In this study, therefore the paper has attempted to investigate to what extent the environmental
policy making has been determined by the PIL with special reference to the Delhi vehicular
pollution case.The paper also examined the role of various stakeholders during the process of
policy implementation. Despite resounding success of PIL the same has been criticized for
overreaching of judicial activism.The paper concludes with note that environmental policy
making required an integrated approach to resolve the vexed issues of institutional problems.
Relevance to Development Studies
The ultimate power lies with the citizen in the parliamentary democratic system of governance.
To fulfil the aspiration of citizen the mechanism has been inbuilt to have a system of checks and
balances among the various organs of the governance consisting of executive, legislature and
judiciary which have been enshrined in the constitution. When the executive failed to discharge
the governance the public seek a justice through Judiciary. The Public Interest Litigation is one
such mechanism through which the people of India get redressed their grievance when the
executive failed to discharge their constitutional responsibilities. The environmental pollution is
one such instance where the government failed to enforce effectively despite having an
innumerable legislation of environmental laws. Therefore the judiciary as guardian of the statutes
were forced to intervene in the arena of governance on policy making and enforcement which
otherwise is a domain of executive. Therefore the Public Interest Litigation has become a
significant tool for environmental policy making in India since 1990s.The success story of the
Public Interest Litigation in Delhi vehicular pollution case has drawn the attention of all over the
world which has generated an interesting forum for development studies.
Keywords
Public Interest Litigation, Judicial Activism, Environmental Policy, Civil Society, Supreme Court,
Vehicular Pollution,
vii
“Justice means minding one's own business and not meddling with other men's concerns”.
-Plato
Chapter 1
Introduction
The success story of switching over to Compressed Natural Gas (CNG) in place of diesel fuel
for all public transport in Delhi was a result of long drawn battle of Public Interest Litigation
(PIL) in the Supreme Court.The Public Interest Litigation was filed before the Supreme Court by
environmental lawyers MC Mehta in way back 1985 invoking the Right to Life under Article 21
of the constitution of India.The PIL petition prayed before the Court to issue direction for
closing down of hazardous industries located in the densely populated areas of Delhi and for
regulation of air pollution caused by automobiles operating in the area. Based on PIL the
Supreme Court gave a judgment by directing government for converting all public transport in
the capital to CNG and dispenses the using of diesel fuel in spite of steep resistance from
various stakeholders.
In compliance to the direction given by the Supreme Court the Centre Government and
Government of NCT Delhi have not only formulated a comprehensive environmental policy
with an action plan to combat air pollution in the city but also enforced the same in later and
spirit.As part of implementation of court order the government of NCT of Delhi not only
discarded entire fleet of beyond 15 year old public buses but also but also switch over to CNG
mode for entire public transport of Delhi since 1st December 2002.
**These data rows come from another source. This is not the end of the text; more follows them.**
(** * senpai: the IRC session engine (irc/session.go)

    A shallow embedding of the session state machine of senpai and the
    properties of its specification.  Go values are embedded as follows:

    - a Go [string] is a byte sequence: a Rocq [string], one [ascii] per byte;
    - Go [int] is [Z]; the subtractions of [PrivMsg], which start from a
      length that the server chooses, are written with their 64-bit
      wrap-around, and [strconv.Atoi] with its range check (no other
      operation of the modelled code can leave the 64 bits);
    - Go maps are [gmap], Go sets ([map[K]struct{}]) are [gset];
    - [*User] pointers are locations into an explicit store of user records;
    - a run-time panic (index or slice out of range, send on a closed
      channel) is the outcome [Panic];
    - reading the clock ([time.Now]) is an explicit [now] argument, in
      nanoseconds. *)

From Stdlib Require Import ZArith Ascii String List Lia Bool Sorted.
From stdpp Require Import base option gmap strings list fin_maps.

Open Scope string_scope.
Open Scope Z_scope.

(** ** Outcomes: normal return or run-time panic *)

Inductive Outcome (A : Type) : Type :=
| Done (a : A)
| Panic.
Arguments Done {A} a.
Arguments Panic {A}.

Definition obind {A B} (m : Outcome A) (k : A -> Outcome B) : Outcome B :=
  match m with
  | Done a => k a
  | Panic => Panic
  end.

Notation "'do' x <- m ; k" := (obind m (fun x => k))
  (at level 10, x pattern, m at level 100, k at level 200).

(** ** Go strings *)

Infix "==" := String.eqb (at level 70, no associativity).

Module GoString.

Definition len (s : string) : Z := Z.of_nat (String.length s).

Definition byte (c : ascii) : Z := Z.of_N (N_of_ascii c).

Definition of_byte (b : Z) : ascii := ascii_of_N (Z.to_N b).

Definition bytes (s : string) : list Z := map byte (list_ascii_of_string s).

Definition of_bytes (bs : list Z) : string :=
  string_of_list_ascii (map of_byte bs).

(** [s[i]]: panics when [i] is out of range. *)
Definition index (s : string) (i : Z) : Outcome Z :=
  if (0 <=? i) && (i <? len s) then
    match String.get (Z.to_nat i) s with
    | Some c => Done (byte c)
    | None => Panic
    end
  else Panic.

(** [s[lo:hi]]: panics unless [0 <= lo <= hi <= len(s)]. *)
Definition slice (s : string) (lo hi : Z) : Outcome string :=
  if (0 <=? lo) && (lo <=? hi) && (hi <=? len s) then
    Done (String.substring (Z.to_nat lo) (Z.to_nat (hi - lo)) s)
  else Panic.

(** [s[lo:]] *)
Definition slice_from (s : string) (lo : Z) : Outcome string :=
  slice s lo (len s).

(** [s[:hi]] *)
Definition slice_to (s : string) (hi : Z) : Outcome string :=
  slice s 0 hi.

(** [strings.HasPrefix(s, p)] *)
Definition HasPrefix (s p : string) : bool := String.prefix p s.

(** [strings.TrimPrefix(s, p)] *)
Definition TrimPrefix (s p : string) : string :=
  if String.prefix p s
  then String.substring (String.length p) (String.length s - String.length p) s
  else s.

(** The first occurrence of the byte [sep] cuts [s] in two. *)
Fixpoint cut (sep : ascii) (s : string) : option (string * string) :=
  match s with
  | EmptyString => None
  | String c s' =>
      if Ascii.eqb c sep then Some (EmptyString, s')
      else match cut sep s' with
           | Some (a, b) => Some (String c a, b)
           | None => None
           end
  end.

(** [strings.SplitN(s, sep, n)] for a one-byte separator and [n > 0]
    given as [S k]: at most [S k] pieces, the last one the unsplit rest.
    The recursion is on the number of cuts still allowed. *)
Fixpoint SplitN (sep : ascii) (k : nat) (s : string) : list string :=
  match k with
  | O => [s]
  | S k' =>
      match cut sep s with
      | Some (a, b) => a :: SplitN sep k' b
      | None => [s]
      end
  end.

(** [strings.Split(s, sep)] for a one-byte separator: no piece holds more
    cuts than [s] has bytes. *)
Definition Split (sep : ascii) (s : string) : list string :=
  SplitN sep (String.length s) s.

(** [strings.Join(l, sep)] *)
Definition Join (l : list string) (sep : string) : string :=
  String.concat sep l.

(** [strings.IndexByte(s, c)], [-1] when absent. *)
Fixpoint IndexByte_from (s : string) (c : ascii) (i : Z) : Z :=
  match s with
  | EmptyString => -1
  | String d s' => if Ascii.eqb d c then i else IndexByte_from s' c (i + 1)
  end.

Definition IndexByte (s : string) (c : ascii) : Z := IndexByte_from s c 0.

End GoString.


(** ** unicode/utf8, strings.ToUpper, strconv.Atoi

    The parts of the Go library that [splitChunks] and [updateFeatures]
    call, on bytes as [Z]. *)

Module utf8.

Definition UTFMax : Z := 4.
Definition RuneSelf : Z := 128.
Definition RuneError : Z := 65533.
Definition MaxRune : Z := 1114111.

(** [utf8.RuneStart(b)]: [b&0xC0 != 0x80]. *)
Definition RuneStart (b : Z) : bool := negb (Z.land b 192 =? 128).

Definition cont (b : Z) : bool := (128 <=? b) && (b <=? 191).

(** [utf8.DecodeRuneInString]: the rune at the head of the byte sequence
    and its width; [(RuneError, 1)] on an invalid or short encoding,
    [(RuneError, 0)] on the empty sequence.  The case analysis is that of
    the [first] and [acceptRanges] tables. *)
Definition DecodeRune (bs : list Z) : Z * Z :=
  match bs with
  | [] => (RuneError, 0)
  | b0 :: r1 =>
      if b0 <? 128 then (b0, 1)
      else if b0 <? 194 then (RuneError, 1)
      else if b0 <? 224 then
        match r1 with
        | b1 :: _ =>
            if cont b1 then (Z.lor (Z.shiftl (Z.land b0 31) 6) (Z.land b1 63), 2)
            else (RuneError, 1)
        | _ => (RuneError, 1)
        end
      else if b0 <? 240 then
        match r1 with
        | b1 :: b2 :: _ =>
            let lo := if b0 =? 224 then 160 else 128 in
            let hi := if b0 =? 237 then 159 else 191 in
            if (lo <=? b1) && (b1 <=? hi) && cont b2 then
              (Z.lor (Z.lor (Z.shiftl (Z.land b0 15) 12)
                            (Z.shiftl (Z.land b1 63) 6))
                     (Z.land b2 63), 3)
            else (RuneError, 1)
        | _ => (RuneError, 1)
        end
      else if b0 <? 245 then
        match r1 with
        | b1 :: b2 :: b3 :: _ =>
            let lo := if b0 =? 240 then 144 else 128 in
            let hi := if b0 =? 244 then 143 else 191 in
            if (lo <=? b1) && (b1 <=? hi) && cont b2 && cont b3 then
              (Z.lor (Z.lor (Z.lor (Z.shiftl (Z.land b0 7) 18)
                                   (Z.shiftl (Z.land b1 63) 12))
                            (Z.shiftl (Z.land b2 63) 6))
                     (Z.land b3 63), 4)
            else (RuneError, 1)
        | _ => (RuneError, 1)
        end
      else (RuneError, 1)
  end.

(** [utf8.EncodeRune]: surrogates and out-of-range runes are written as
    [RuneError]. *)
Definition EncodeRune (r : Z) : list Z :=
  if (0 <=? r) && (r <? 128) then [r]
  else if (0 <=? r) && (r <? 2048) then
    [Z.lor 192 (Z.shiftr r 6); Z.lor 128 (Z.land r 63)]
  else if (r <? 0) || (MaxRune <? r) || ((55296 <=? r) && (r <=? 57343)) then
    [239; 191; 189]
  else if r <? 65536 then
    [Z.lor 224 (Z.shiftr r 12); Z.lor 128 (Z.land (Z.shiftr r 6) 63);
     Z.lor 128 (Z.land r 63)]
  else
    [Z.lor 240 (Z.shiftr r 18); Z.lor 128 (Z.land (Z.shiftr r 12) 63);
     Z.lor 128 (Z.land (Z.shiftr r 6) 63); Z.lor 128 (Z.land r 63)].

(** The runes of a byte sequence with their widths, as [for range]
    over a string yields them.  Every step consumes at least one byte,
    so [length bs] steps are enough. *)
Fixpoint runes_fuel (fuel : nat) (bs : list Z) : list (Z * Z) :=
  match fuel with
  | O => []
  | S fuel' =>
      match bs with
      | [] => []
      | _ :: _ =>
          let '(r, w) := DecodeRune bs in
          (r, w) :: runes_fuel fuel' (drop (Z.to_nat w) bs)
      end
  end.

Definition runes (bs : list Z) : list (Z * Z) := runes_fuel (length bs) bs.

(** [utf8.ValidString]: no decoding step falls back on an invalid
    byte, that is no step yields a width-1 [RuneError]. *)
Definition Valid (bs : list Z) : bool :=
  forallb (fun rw => negb ((fst rw =? RuneError) && (snd rw =? 1))) (runes bs).

Definition ValidString (s : string) : bool := Valid (GoString.bytes s).

End utf8.

Module unicode.

Definition MaxASCII : Z := 127.

(** [unicode.ToUpper] on the runes whose upper case is an ASCII letter:
    the ASCII lower-case letters, U+0131 (dotless i) and U+017F (long s).
    Every other rune is mapped by the Unicode tables to a rune outside
    ASCII; the tables are not reproduced and such a rune is kept, which
    no comparison of the result with an ASCII word can tell apart. *)
Definition ToUpper (r : Z) : Z :=
  if (97 <=? r) && (r <=? 122) then r - 32
  else if r =? 305 then 73
  else if r =? 383 then 83
  else r.

End unicode.

Module strings.

(** [strings.ToUpper]: the ASCII fast path maps bytes; otherwise
    [strings.Map(unicode.ToUpper, s)] re-encodes rune by rune, an invalid
    byte becoming the encoding of [RuneError]. *)
Definition ToUpper (s : string) : string :=
  let bs := GoString.bytes s in
  if forallb (fun b => b <? utf8.RuneSelf) bs then
    GoString.of_bytes (map unicode.ToUpper bs)
  else
    GoString.of_bytes
      (flat_map (fun rw => utf8.EncodeRune (unicode.ToUpper (fst rw)))
                (utf8.runes bs)).

End strings.

Module strconv.

Definition digit (b : Z) : option Z :=
  if (48 <=? b) && (b <=? 57) then Some (b - 48) else None.

Inductive NumResult : Type :=
| NumOk (v : Z)
| ErrSyntax
| ErrRange.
The increasing intervention of Court in the on environmental governance issue has been
seen because of failure (Sahu 2008) on the part of implementing agencies to discharge their
Constitutional and Statutory duties.These raises a number of important question such as why
the PIL have become a major tool for environmental policy making which otherwise the policy
making and enforcement falls under the domain of administration.
Therefore in this paper the attempt has been made to answer the main research question
that why has public interest litigation emerged as a frequently used tool to drive environmental
policy in India?
The attempt has been made to analyse with reference to the following sub questions:
i)
ii)
iii)
Is the judicial activism motivated PIL on environmental issues?
Is the lack of discharging constitutional duty by the Executive & legislature of
Govt.of NCT of Delhi led to the Public Interest Litigation?
Is the role of civil society and media also contributed for motivating the Public
interest litigation on environmental issues?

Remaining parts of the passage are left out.